“Scope creep (also called requirement creep, function creep and feature creep) in project management refers to uncontrolled changes or continuous growth in a project’s scope. This can occur when the scope of a project is not properly defined, documented, or controlled. It is generally considered harmful.”

Scope Creep has been a thorn in the side of projects since time immemorial. When I began writing this blog I decided 200-300 words should suffice. But as I start putting words to the page I realize I can throw in some amusing anecdotes from my college days, perhaps an image or two of my dogs, and a number of amazing and awe inspiring info-graphs with vibrant colors, 3D pie charts, and . . . Why stop there? Why indeed.

When a project does not have clearly defined milestones and objectives it can ruck a muck in a hurry. For a project to succeed in a timely and efficient manner there must be clearly defined goals. If a project is begun without clearly defined goals then those participating in the project have no clear indication on when or how it ends.

A project’s timeline should have some flexibility built into it but not so much that it is open ended. Exactly how much flexibility is built it into the Project Scope may determine the degree of success or failure of a given project.

Scope Creep and Web Devlopment:

Website development is a collaborative process. When Web Developers are given content by a client, images and text, the developers take a considerable amount of time exploring optimal ways to present the content in a single or multi-page layout. Once the work has begun it can have negative, even disastrous consequences, when more content is brought into play. In many instances, adding new content to a website which is already in the process of being built will require the site to be completely redesigned; essentially bringing the developer back to square one.

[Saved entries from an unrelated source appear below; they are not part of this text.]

(** A refresh token cannot be replayed.  When a refresh succeeds, a second
    refresh with the same token fails, in any later state, as long as no
    operation issues the used JTI again: the token names its claims (parsing
    is a function of the token), and generated JTIs are not the used one. *)
Theorem refresh_replay_refused input input' s out s1 s2 claims :
  (forall st c, (ParseAndValidate (rf_RefreshToken input) st).1 = Ok c -> c = claims) ->
  (forall st j, (ULIDGenerator st).1 = Ok j -> j <> Claims.JTI claims) ->
  (forall op, interferes D op -> ~ issues op (Claims.JTI claims)) ->
  rf_RefreshToken input' = rf_RefreshToken input ->
  1000000000 <= refreshTTL ttl -> 1000000000 <= sessionTTL ttl ->
  Claims.CredentialVersion claims <= maxInt ->
  wf (rc_view s) ->
  Refresh ttl input s = (Ok out, s1) ->
  store_trace D (fun op => ~ issues op (Claims.JTI claims)) s1 s2 ->
  forall out', (Refresh ttl input' s2).1 <> Ok out'.
Proof.
  intros Hclaims Hfresh Hint Htok Hrt Hst Hcv Hwf Href Htr out' Hout'.
  destruct (Refresh_consumes input s out s1) as (c0 & Hp & Hwf1 & Hgone); try done.
  { intros st j Hj st' c Hc. rewrite (Hclaims st' c Hc). by apply (Hfresh st). }
  assert (c0 = claims) as -> by (by apply (Hclaims s)).
  destruct (Refresh ttl input' s2) as [r s3] eqn:Href2. cbn in Hout'. subst r.
  apply Refresh_Ok_inv in Href2 as (c & state' & new' & rc' & ac' & u1 & u2 & u3 & u4 & u5 & u6
    & Hp' & _ & Hv' & _).
  assert (c = claims) as -> by (apply (Hclaims s2); rewrite <- Htok; by rewrite Hp').
  assert (Htr' : store_trace D (fun op => ~ issues op (Claims.JTI claims)) s1 u1).
  { eapply store_trace_trans; [exact Htr|]. apply trace_weaken, (does_trace _ _ _ _ _ (aside_parse _) Hp'). }
  destruct (store_trace_absent _ _ _ Hint Hwf1 Htr' Hgone) as [Hwfu Hgoneu].
  apply ValidateSession_true_inv in Hv' as (x & Hfind & _). cbn in Hfind.
  eapply (absent_jti_not_found (Claims.JTI claims) u1 _ _ _ x); [exact Hint|done|done|exact Hcv|].
  change (@sr_FindByJTI S _) with (SessionRepo.FindByJTI (S := S)) in Hfind.
  by rewrite Hfind.
Qed.

End Replay.
End Authentication.

(** * A local token service and user state, for the witnesses *)

Module LocalAuth.
Definition claims : Claims.JWTClaims :=
  {| Claims.UserID := "u1"; Claims.SessionID := "s1"; Claims.CredentialVersion := 1;
     Claims.Role := 0; Claims.Permissions := Permission.emptySet;
     Claims.TokenType_ := Claims.TokenTypeRefresh; Claims.JTI := "j1";
     Claims.Issuer := Claims.TokenIssuer; Claims.Subject := Claims.TokenTypeRefresh;
     Claims.Audience := [Claims.TokenAudience];
     Claims.ExpiresAt := 1600000000000; Claims.IssuedAt := 1000000000000;
     Claims.NotBefore := 1000000000000 |}.

(** One token is known; generated tokens are named after their kind. *)
#[global] Instance jwt : JWTService keyspace := {|
  GenerateAccessToken := fun _ _ _ ks => (Ok ("access-token", claims), ks);
  GenerateRefreshToken := fun _ _ ks => (Ok ("refresh-token", claims), ks);
  ParseAndValidate := fun tok ks =>
    (if tok =s "token-j1" then Ok claims else Err (ESentinel ErrTokenInvalid), ks);
|}.

(** Every user is an active client whose credential version is 1. *)
#[global] Instance readers : StateReaders keyspace := {|
  GetSecurityState := fun uid ks =>
    (Ok {| sec_UserID := uid; sec_Status := Status.StatusActive; sec_Role := Role.RoleClient;
           sec_CredentialVersion := 1; sec_Permissions := Permission.emptySet |}, ks);
  GetIdentityState := fun uid ks =>
    (Ok {| id_UserID := uid; id_Status := Status.StatusActive; id_CredentialVersion := 1 |}, ks);
|}.

#[global] Instance ulids : ULIDParser := fun s => (String.length s =? 26)%nat.

Lemma does_pure {A} own (c : M keyspace A) :
  (forall ks, (c ks).2 = ks) -> does undisturbed own c.
Proof. intros Hc ks. exists []. split; [constructor|]. apply Hc. Qed.

#[global] Instance aside : Authentication.PortsAside (S := keyspace) (D := undisturbed).
Proof. split; intros; by apply does_pure. Qed.

Definition lifetimes : Authentication.Lifetimes :=
  {| Authentication.accessTTL := 300000000000; Authentication.refreshTTL := 600000000000;
     Authentication.sessionTTL := 600000000000 |}.
Definition input : Authentication.RefreshInput :=
  {| Authentication.rf_RefreshToken := "token-j1"; Authentication.rf_IP := "192.0.2.1";
     Authentication.rf_Device := "phone" |}.
Definition output : Authentication.RefreshOutput :=
  {| Authentication.ro_AccessToken := "access-token";
     Authentication.ro_AccessTokenExpiresAt := 1600000000000;
     Authentication.ro_RefreshToken := "refresh-token";
     Authentication.ro_RefreshTokenExpiresAt := 1600000000000 |}.
Definition refreshed : keyspace := (Authentication.Refresh lifetimes input Local.store1).2.
End LocalAuth.

Lemma refresh_replay_refused_witness :
  (Authentication.Refresh LocalAuth.lifetimes LocalAuth.input LocalAuth.refreshed).1
  <> Ok LocalAuth.output.
Proof.
  apply (Authentication.refresh_replay_refused (D := undisturbed) LocalAuth.lifetimes LocalAuth.input
    LocalAuth.input Local.store1 LocalAuth.output LocalAuth.refreshed LocalAuth.refreshed LocalAuth.claims).
  - intros st c Hc. by injection Hc.
  - intros st j Hj. injection Hj as <-. done.
  - done.
  - reflexivity.
  - cbn. lia.
  - cbn. lia.
  - unfold maxInt. cbn. lia.
  - apply Local.store1_wf.
  - vm_compute. reflexivity.
  - apply store_trace_refl.
Defined.

Lemma Refresh_only_current_sessions_witness :
  exists claims state newJTI rc ac sv s2 s3 s4 s5 s6,
    (ParseAndValidate "token-j1" Local.store1).1 = Ok claims
    /\ Claims.IsRefresh claims = true
    /\ SessionUC.ValidateSession (Authentication.validate_input claims) sv = (Ok true, s2)
    /\ GetSecurityState (Claims.UserID claims) s2 = (Ok state, s3)
    /\ sec_Status state = Status.StatusActive
    /\ sec_UserID state = Claims.UserID claims
    /\ sec_CredentialVersion state = Claims.CredentialVersion claims
    /\ GenerateRefreshToken {| Claims.ti_UserID := sec_UserID state;
          Claims.ti_SessionID := Claims.SessionID claims; Claims.ti_JTI := newJTI;
          Claims.ti_CredentialVersion := sec_CredentialVersion state |} 600000000000 s4
       = (Ok ("refresh-token", rc), s5)
    /\ GenerateAccessToken {| Claims.ti_UserID := sec_UserID state;
          Claims.ti_SessionID := Claims.SessionID claims; Claims.ti_JTI := newJTI;
          Claims.ti_CredentialVersion := sec_CredentialVersion state |}
          {| Claims.as_Role := sec_Role state; Claims.as_Permissions := sec_Permissions state |}
          300000000000 s5 = (Ok ("access-token", ac), s6)
    /\ SessionUC.RotateSessionJTI (Authentication.rotate_input LocalAuth.lifetimes claims LocalAuth.input newJTI) s6
       = (Ok (Claims.SessionID claims), LocalAuth.refreshed).
Proof.
  apply (Authentication.Refresh_only_current_sessions LocalAuth.lifetimes LocalAuth.input Local.store1
           LocalAuth.output LocalAuth.refreshed).
  vm_compute. reflexivity.
Defined.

Web Developers know that a website is built for the sole purpose of reaching a “conversion” transaction. This may be buying a product or filling out a contact form. The developer gears the website to steer the user to the conversion point. Often times the client will want personalization and custom work done to the site which will actually impede the user from reaching the desired conversion. Wanting to express oneself is a wonderful thing but doing so in the midst of a website meant to bring in business is not a great idea, that is what blogs and personal facebook pages are intended for.

We have put into place as many safe guards against scope creep as we can but it is called “creep” for a reason. There are dozens of ways a project can take on an unwanted life of it’s own when the complications breed further complications.